An article on Wikipedia talks about increased risks of gestational diabetes, hypertension, delivery by caesarean section, miscarriage, pre-eclampsia and placenta previa. “In comparison to mothers between 20 and 29 years of age, mothers over 50 are at almost three times the risk of low birth weight, premature birth and extremely premature birth; their risk of extremely low birth weight, small size for gestational age and foetal mortality was almost double.”

Scary stuff.

Then there are those who think it is fundamentally wrong for an older woman to have a baby, those who talk about the baby orphaned at an early age, people who tell you emphatically you will be too tired, people who are genuinely worried for your health, people who think you are being selfish.

Phew….seems to be every reason NOT to try for a baby in our fifties.

When I was trying to answer this question myself, I was frustrated by the sheer lack of any real evidence. Do a bit of digging and the Wikipedia article is based on ONE research study which took place in 1997-1999. Seriously? How is that relevant? Other articles don’t name their sources. And does any of the evidence take into account own egg versus donor egg? And what about pre-existing conditions, obesity? diabetes? hypertension? Is age per se really the problem?

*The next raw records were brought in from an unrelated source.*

(* ===== verification/SegmentTypes.v ===== *)
(** * Segments: every value stays in its C type

    The model computes with integers; this file shows that the operations of
    segment.c, on any segment, whatever its files hold, keep each field in the
    range of its declared type and return values of theirs. *)

From S2P Require Import Prelude Errno Crc32 Prot Util Posix MemOs Segment SegmentInv SegmentOps SegmentSpec.

Definition is_u32 (z : Z) : Prop := 0 ≤ z < 2 ^ 32.
Definition is_u64 (z : Z) : Prop := 0 ≤ z < 2 ^ 64.
Definition is_int (z : Z) : Prop := -2 ^ 31 ≤ z < 2 ^ 31.
Definition is_ssize (z : Z) : Prop := -2 ^ 63 ≤ z < 2 ^ 63.

Definition pair_typed (p : offset_pair) : Prop := is_u32 (op_index p) ∧ is_u32 (op_data p).

(** A mapping lies in the address space. *)
Definition region_typed (r : region) : Prop := 0 ≤ r_base r ∧ r_base r + zlen (r_mem r) < 2 ^ 64.

Definition frame_typed (fr : frame) : Prop := is_u64 (fr_hdr fr) ∧ is_u64 (fr_buffer fr).

Record typed (sgm : segment) : Prop := {
  ty_version : is_u32 (version sgm);
  ty_flags : is_u32 (flags sgm);
  ty_index_fd : is_int (index_fd sgm);
  ty_data_fd : is_int (data_fd sgm);
  ty_size : is_u32 (size sgm);
  ty_base_offset : is_u64 (base_offset sgm);
  ty_buffer : region_typed (buffer sgm);
  ty_index : region_typed (index sgm);
  ty_s_offset_pair : pair_typed (s_offset_pair sgm);
  ty_w_offset_pair : pair_typed (w_offset_pair sgm)
}.

Lemma i32_range z : is_int (i32 z).
Proof. unfold is_int, i32. pose proof (Z.mod_pos_bound (z + 2 ^ 31) (2 ^ 32)). lia. Qed.

Lemma i64_range z : is_ssize (i64 z).
Proof. unfold is_ssize, i64. pose proof (Z.mod_pos_bound (z + 2 ^ 63) (2 ^ 64)). lia. Qed.

Lemma int_ssize z : is_int z → is_ssize z.
Proof. unfold is_int, is_ssize. lia. Qed.

Lemma set_w_typed p sgm : pair_typed p → typed sgm → typed (set_w_offset_pair p sgm).
Proof. intros Hp []. by split. Qed.

Lemma set_buffer_typed m sgm :
  length m = length (r_mem (buffer sgm)) → typed sgm → typed (set_buffer m sgm).
Proof. intros Hm []. split; try done. unfold region_typed in *. simpl. by rewrite Hm. Qed.

Lemma set_index_typed m sgm :
  length m = length (r_mem (index sgm)) → typed sgm → typed (set_index m sgm).
Proof. intros Hm []. split; try done. unfold region_typed in *. simpl. by rewrite Hm. Qed.

Lemma claim_typed sgm old new rc sgm' :
  claim sgm old new = (rc, sgm') → typed sgm → pair_typed new →
  typed sgm' ∧ is_ssize rc ∧ r_mem (buffer sgm') = r_mem (buffer sgm) ∧ r_mem (index sgm') = r_mem (index sgm).
Proof.
  unfold claim. intros Hc Ht Hn. destruct (decide _); injection Hc as <- <-.
  - split; [by apply set_w_typed|done].
  - by split.
Qed.

(** The length of the memory after a sequence of stores. *)
Lemma header_init_length off m m' : header_init off m = Ok m' → length m' = length m.
Proof.
  unfold header_init. intros (m1 & H1 & (m2 & H2 & H3)%bind_Ok_inv)%bind_Ok_inv.
  apply store_length in H1, H2, H3. congruence.
Qed.

Lemma mark_eos_typed sgm rc sgm' :
  mark_eos sgm (w_offset_pair sgm) = Ok (rc, sgm') → typed sgm → typed sgm' ∧ is_ssize rc.
Proof.
  unfold mark_eos. intros Hrun Ht. destruct (claim _ _ _) as [rc1 sgm1] eqn:Hc.
  destruct (claim_typed _ _ _ _ _ Hc Ht) as (Ht1 & Hrc & Hb & _).
  { split; [apply Ht|apply u32_range]. }
  destruct (negb (rc1 =? 0)); [by injection Hrun as <- <-|].
  apply bind_Ok_inv in Hrun as (m & H1 & Hrun). apply bind_Ok_inv in Hrun as (m1 & H2 & Hrun).
  apply bind_Ok_inv in Hrun as (m2 & H3 & [= <- <-]). apply header_init_length in H1.
  apply store_length in H2, H3. split; [|done]. apply set_buffer_typed; [congruence|done].
Qed.

Lemma segment_write_typed sgm buf rc sgm' :
  segment_write sgm buf = Ok (rc, sgm') → typed sgm → typed sgm' ∧ is_ssize rc.
Proof.
  unfold segment_write. intros Hrun Ht. apply bind_Ok_inv in Hrun as (eos & _ & Hrun).
  destruct eos; [injection Hrun as <- <-; by split|]. cbv zeta in Hrun.
  destruct (u64 _ >? u64 _); [by eapply mark_eos_typed|].
  destruct (claim _ _ _) as [rc1 sgm1] eqn:Hc.
  destruct (claim_typed _ _ _ _ _ Hc Ht) as (Ht1 & Hrc & Hb & Hi).
  { split; apply u32_range. }
  destruct (negb (rc1 =? 0)); [by injection Hrun as <- <-|].
  apply bind_Ok_inv in Hrun as (m & H1 & Hrun). apply bind_Ok_inv in Hrun as (m1 & H2 & Hrun).
  apply bind_Ok_inv in Hrun as (m2 & H3 & Hrun). apply bind_Ok_inv in Hrun as (m3 & H4 & Hrun).
  apply bind_Ok_inv in Hrun as (m4 & H5 & Hrun). apply bind_Ok_inv in Hrun as (ix & H6 & [= <- <-]).
  apply header_init_length in H2. apply store_length in H1, H3, H4, H5, H6.
  split; [|apply i64_range]. apply set_index_typed; [done|]. apply set_buffer_typed; [congruence|done].
Qed.

Lemma load_le_bounds n off m v : load_le n off m = Ok v → 0 ≤ off ∧ off + Z.of_nat n ≤ zlen m.
Proof.
  unfold load_le. intros (bs & Hl & _)%bind_Ok_inv. unfold load in Hl.
  destruct (in_range off (Z.of_nat n) m) eqn:Hr; [|done]. apply in_range_true in Hr. lia.
Qed.

(** A mapping of a segment is not the last 12 bytes of the address space. *)
Lemma segment_read_typed sgm off fr rc fr' :
  segment_read sgm off fr = Ok (rc, fr') → typed sgm → frame_typed fr →
  r_base (buffer sgm) + zlen (r_mem (buffer sgm)) + header_size ≤ 2 ^ 64 →
  is_ssize rc ∧ frame_typed fr'.
Proof.
  unfold segment_read. cbv zeta. intros Hrun Ht Hfr Hend. destruct (ty_buffer _ Ht) as [Hb _].
  destruct (off >=? _); [by injection Hrun as <- <-|].
  apply bind_Ok_inv in Hrun as (phys & _ & Hrun).
  destruct (negb (off =? 0) && (phys =? 0)); [by injection Hrun as <- <-|].
  destruct (phys >=? _); [by injection Hrun as <- <-|].
  apply bind_Ok_inv in Hrun as (fl & Hfl & Hrun). apply load_le_bounds in Hfl.
  unfold frame_typed, is_u64 in *. destruct (fl =? HEADER_FLAGS_READY).
  - apply bind_Ok_inv in Hrun as (sz & _ & [= <- <-]). split; [apply i64_range|]. simpl. size_lia.
  - destruct (fl =? HEADER_FLAGS_EOS); injection Hrun as <- <-; (split; [done|]); simpl; size_lia.
Qed.

Lemma segment_sync_typed {W} `{!Posix W} sgm (w : W) rc sgm' w' :
  segment_sync sgm w = (rc, sgm', w') → typed sgm → typed sgm' ∧ is_ssize rc.
Proof.
  unfold segment_sync. intros Hrun Ht. destruct (sync_data sgm w) as [[sz sgm1] w1] eqn:Hd.
  assert (H1 : typed sgm1 ∧ is_ssize sz).
  { unfold sync_data in Hd. cbv zeta in Hd. destruct (os_msync _ _ _ _) as [rc1 w2].
    destruct (negb (rc1 =? 0)); injection Hd as <- <- _; [by split|].
    split; [|apply int_ssize, i32_range]. destruct Ht as [? ? ? ? ? ? ? ? [] []]. by split. }
  destruct H1 as [Ht1 Hsz]. destruct (sz <=? 0); [by injection Hrun as <- <- _|].
  unfold sync_index in Hrun. cbv zeta in Hrun. destruct (os_msync _ _ _ _) as [rc1 w2].
  destruct (negb (rc1 =? 0)); injection Hrun as <- <- _; [by split|].
  split; [|apply int_ssize, i32_range]. destruct Ht1 as [? ? ? ? ? ? ? ? [] []]. by split.
Qed.

Lemma find_w_loop_typed n : ∀ i prev buf ix rc p,
  find_w_loop n i prev buf ix = Ok (rc, Some p) → pair_typed p.
Proof.
  induction n as [|n IH]; intros i prev buf ix rc p; cbn [find_w_loop]; [done|].
  intros (phys & _ & Hrun)%bind_Ok_inv. apply bind_Ok_inv in Hrun as (next & _ & Hrun).
  destruct next; [by eapply IH|]. apply bind_Ok_inv in Hrun as (o & _ & [= _ <-]).
  split; apply u32_range.
Qed.

(** On any segment whose fields have values of their types, whatever
    bytes its files hold, [segment_write], [segment_read] and [segment_sync]
    leave fields, frames and results of their types, and so do the write
    offset recovered by [find_w_offset_pair] and the offsets a segment reports. *)
Theorem operations_are_typed {W} `{!Posix W} (sgm : segment) (w : W) :
  typed sgm → r_base (buffer sgm) + zlen (r_mem (buffer sgm)) + header_size ≤ 2 ^ 64 →
  (∀ buf rc sgm', segment_write sgm buf = Ok (rc, sgm') → typed sgm' ∧ is_ssize rc) ∧
  (∀ off fr rc fr', segment_read sgm off fr = Ok (rc, fr') → frame_typed fr → is_ssize rc ∧ frame_typed fr') ∧
  (∀ rc sgm' w', segment_sync sgm w = (rc, sgm', w') → typed sgm' ∧ is_ssize rc) ∧
  (∀ sz rc p, find_w_offset_pair (r_mem (buffer sgm)) (r_mem (index sgm)) sz = Ok (rc, Some p) → pair_typed p) ∧
  is_u64 (segment_write_offset sgm) ∧ is_u64 (segment_read_offset sgm).
Proof.
  intros Ht Hend. split_and!.
  - intros buf rc sgm' Hrun. by eapply segment_write_typed.
  - intros off fr rc fr' Hrun Hfr. by eapply segment_read_typed.
  - intros rc sgm' w' Hrun. by eapply segment_sync_typed.
  - intros sz rc p. apply find_w_loop_typed.
  - apply u64_range.
  - apply u64_range.
Qed.

Lemma demo_typed : typed demo.
Proof. by split; vm_compute. Qed.

Lemma operations_are_typed_witness :
  (∀ buf rc sgm', segment_write demo buf = Ok (rc, sgm') → typed sgm' ∧ is_ssize rc) ∧
  (∀ off fr rc fr', segment_read demo off fr = Ok (rc, fr') → frame_typed fr → is_ssize rc ∧ frame_typed fr') ∧
  (∀ rc sgm' w', segment_sync demo (mo_boot ∅) = (rc, sgm', w') → typed sgm' ∧ is_ssize rc) ∧
  (∀ sz rc p, find_w_offset_pair (r_mem (buffer demo)) (r_mem (index demo)) sz = Ok (rc, Some p) → pair_typed p) ∧
  is_u64 (segment_write_offset demo) ∧ is_u64 (segment_read_offset demo).
Proof.
  apply (operations_are_typed demo (mo_boot ∅)).
  - apply demo_typed.
  - by vm_compute.
Defined.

Then I came across this article: http://www.dailymail.co.uk/femail/article-2096285/Pregnancy-IVF-patients-age-50-carries-risk-women-42.html

Very reassuring to find more recent research says as long as we look after ourselves then we should be just fine.

So, overall, I could find no strong scientific reason why I shouldn’t go ahead. So what about the moral reasons?

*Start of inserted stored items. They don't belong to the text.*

(** The data file of a segment whose index is mapped. *)
Lemma open_rest_found dir off sz fl w a ifd ix w3 rc0 wp (ix_size := calculate_index_size sz) :
  dir_ok dir → zlen (data_on_disk w dir off sz) = sz → 0 ≤ sz → sz mod os_pagesize = 0 →
  r_base ix ≠ MAP_FAILED → zlen (index_on_disk w dir off sz) = ix_size →
  v_files (ps_view w3) =
    <[path_in dir (index_name off) := index_on_disk w dir off sz]> (v_files (ps_view w)) →
  v_maps (ps_view w3) !! r_base ix = Some (path_in dir (index_name off)) →
  r_mem ix = index_on_disk w dir off sz ++ zeros (page_round os_pagesize ix_size - ix_size) →
  find_w_offset_pair (data_on_disk w dir off sz) (r_mem ix) ix_size = Ok (rc0, wp) →
  ∃ rc o w', open_rest dir off sz fl a ifd ix w3 = Ok (rc, o, w') ∧
    match o with
    | Some (_, sgm) => rc = 0 ∧ opened w dir off sz fl sgm ∧ wp = Some (w_offset_pair sgm) ∧ attached w' dir off sgm
    | None => rc ∈ [ELALLC; ELFLEOP; ELMMAP; ELMADV] ∨ wp = None ∧ rc = rc0
    end.
Proof using All.
  intros Hdir Hdlen0 Hsz Hmod Hixf Hixlen Hf3 Hm3 Hixmem Hfind. unfold open_rest, open_data.
  pose proof (data_path_ok dir off Hdir) as Hdp. unfold data_path in Hdp.
  set (pi := path_in dir (index_name off)) in *. set (pd := path_in dir (data_name off)) in *.
  destruct (open_sized_total (data_filename 64 off) dir sz w3 _ Hdp) as (dfd & w4 & Hod & Hdfd).
  { by rewrite data_filename_ok. }
  run Hod. apply open_sized_view in Hod; [|lia].
  destruct (Z.ltb_spec dfd 0) as [|Hdpos].
  { destruct Hdfd as [->|]; [|lia]. eexists _, _, _. split; [done|]. left. set_solver. }
  destruct Hod as (p & Hp & _ & Hdlen & Hv4). rewrite Hdp in Hp. injection Hp as <-.
  assert (Hfd3 : v_files (ps_view w3) !! pd = v_files (ps_view w) !! pd).
  { rewrite Hf3. apply lookup_insert_ne, paths_ne. }
  rewrite Hfd3 in Hdlen. change (sized sz (v_files (ps_view w) !! pd)) with (data_on_disk w dir off sz) in Hdlen.
  assert (Hv4d : v_files (ps_view w4) !! pd = Some (data_on_disk w dir off sz)).
  { rewrite Hv4. simpl. by rewrite lookup_insert_eq, Hfd3. }
  assert (Hv4i : v_files (ps_view w4) !! pi = Some (index_on_disk w dir off sz)).
  { rewrite Hv4. simpl. rewrite lookup_insert_ne by (apply not_eq_sym, paths_ne).
    rewrite Hf3. apply lookup_insert_eq. }
  destruct (mmap_helper sz dfd w4) as [[rc5 buf] w5] eqn:Emd.
  assert (Hmd := Emd). eapply mmap_helper_view in Hmd; [|rewrite Hv4; apply lookup_insert_eq|exact Hv4d|exact Hdlen].
  destruct buf as [buf|].
  2:{ eexists _, _, _. split; [done|]. left. apply mmap_helper_code in Emd as [->| ->]; set_solver. }
  destruct Hmd as (-> & Hbf & Hbm & Hv5 & Hbmem).
  assert (Hm4 : v_maps (ps_view w4) !! r_base ix = Some pi) by (rewrite Hv4; exact Hm3).
  rewrite page_round_exact, Z.sub_diag, app_nil_r in Hbmem by done. rewrite <- Hbmem in Hfind.
  subst ix_size. run Hfind. destruct wp as [wp|]; [|eexists _, _, _; split; [done|by right]].
  eexists _, _, _. split; [done|]. cbn beta iota.
  split; [done|]. split; [|split; [done|]].
  { exists ifd, dfd, (r_base buf), (r_base ix), wp. by rewrite <- Hbmem, <- Hixmem, !region_eta. }
  split; cbn [buffer index size]; rewrite ?Hv5; simpl; eauto.
  - intros Heq. congruence.
  - apply lookup_insert_eq.
  - rewrite lookup_insert_ne; [done|]. intros Heq. congruence.
  - by rewrite Hbmem.
  - rewrite Hixmem. pose proof (page_round_ge _ (calculate_index_size_pos sz)). rewrite length_app. len.
Qed.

What about the people who don’t agree with women having children later in life? Well, to put it bluntly, my life and my decisions (in conjunction with my husband of course) are none of their business. And if it’s not OK to have a child in your fifties then how is it OK that tens of thousands of grandparents are permanent guardians for their grandchildren? And even more provide full-time childcare? And many of these are way older than their 50’s but manage perfectly well. The fact is we are aging differently. At one time it was common for a women to have her last child in her forties when she was only expected to live into her 50’s. Nowadays we can reasonably expect to live to 80yrs, and be healthy at that age.

To those who are adamant the child will be orphaned? Well, how does anyone know they will be there to see their children grow up? We all know young Mums who have died of breast cancer leaving behind a young family. Unfortunately it happens. I can’t live my life imagining all the possible things that might go wrong. They might not.

Will I be too tired? Probably, but what Mum isn’t? And surely being a great Mum is much more than being able to chase your child around the local park for a couple of hours? (which, incidentally, I’m more than capable of doing). Above all, a child needs love and I have LOADS of that to give.

Am I worried about my health? Well of course I thought about it but I have regular check-ups at my local GP and (touch wood) have always come out with nothing to worry about. I don’t take any regular medication, I’m not overweight, I don’t have high blood pressure or high cholesterol or diabetes. I’m certainly no gym bunny but I’m not unfit either. My GP said there was no real reason why I shouldn’t have a healthy pregnancy.

Am I being selfish? Why is it any more selfish to have a baby in your fifties than at any other age? Is it selfish to want to bring a good citizen into this world? Someone who will hopefully contribute?

So, having mulled over all the arguments,  in the end I came to the conclusion that this is the right time for me. I will be a better Mum now then I could ever have been in my twenties or thirties. I’ve done my travelling, I’ve had my fun, I won’t resent not being able to go partying. I’m finally with the right man, we have savings that will enable me to be a full time Mum for a while, we have support from family and friends.

Is it a risk? Isn’t having a baby always a risk? But is life worth living if we don’t take the occasional risk?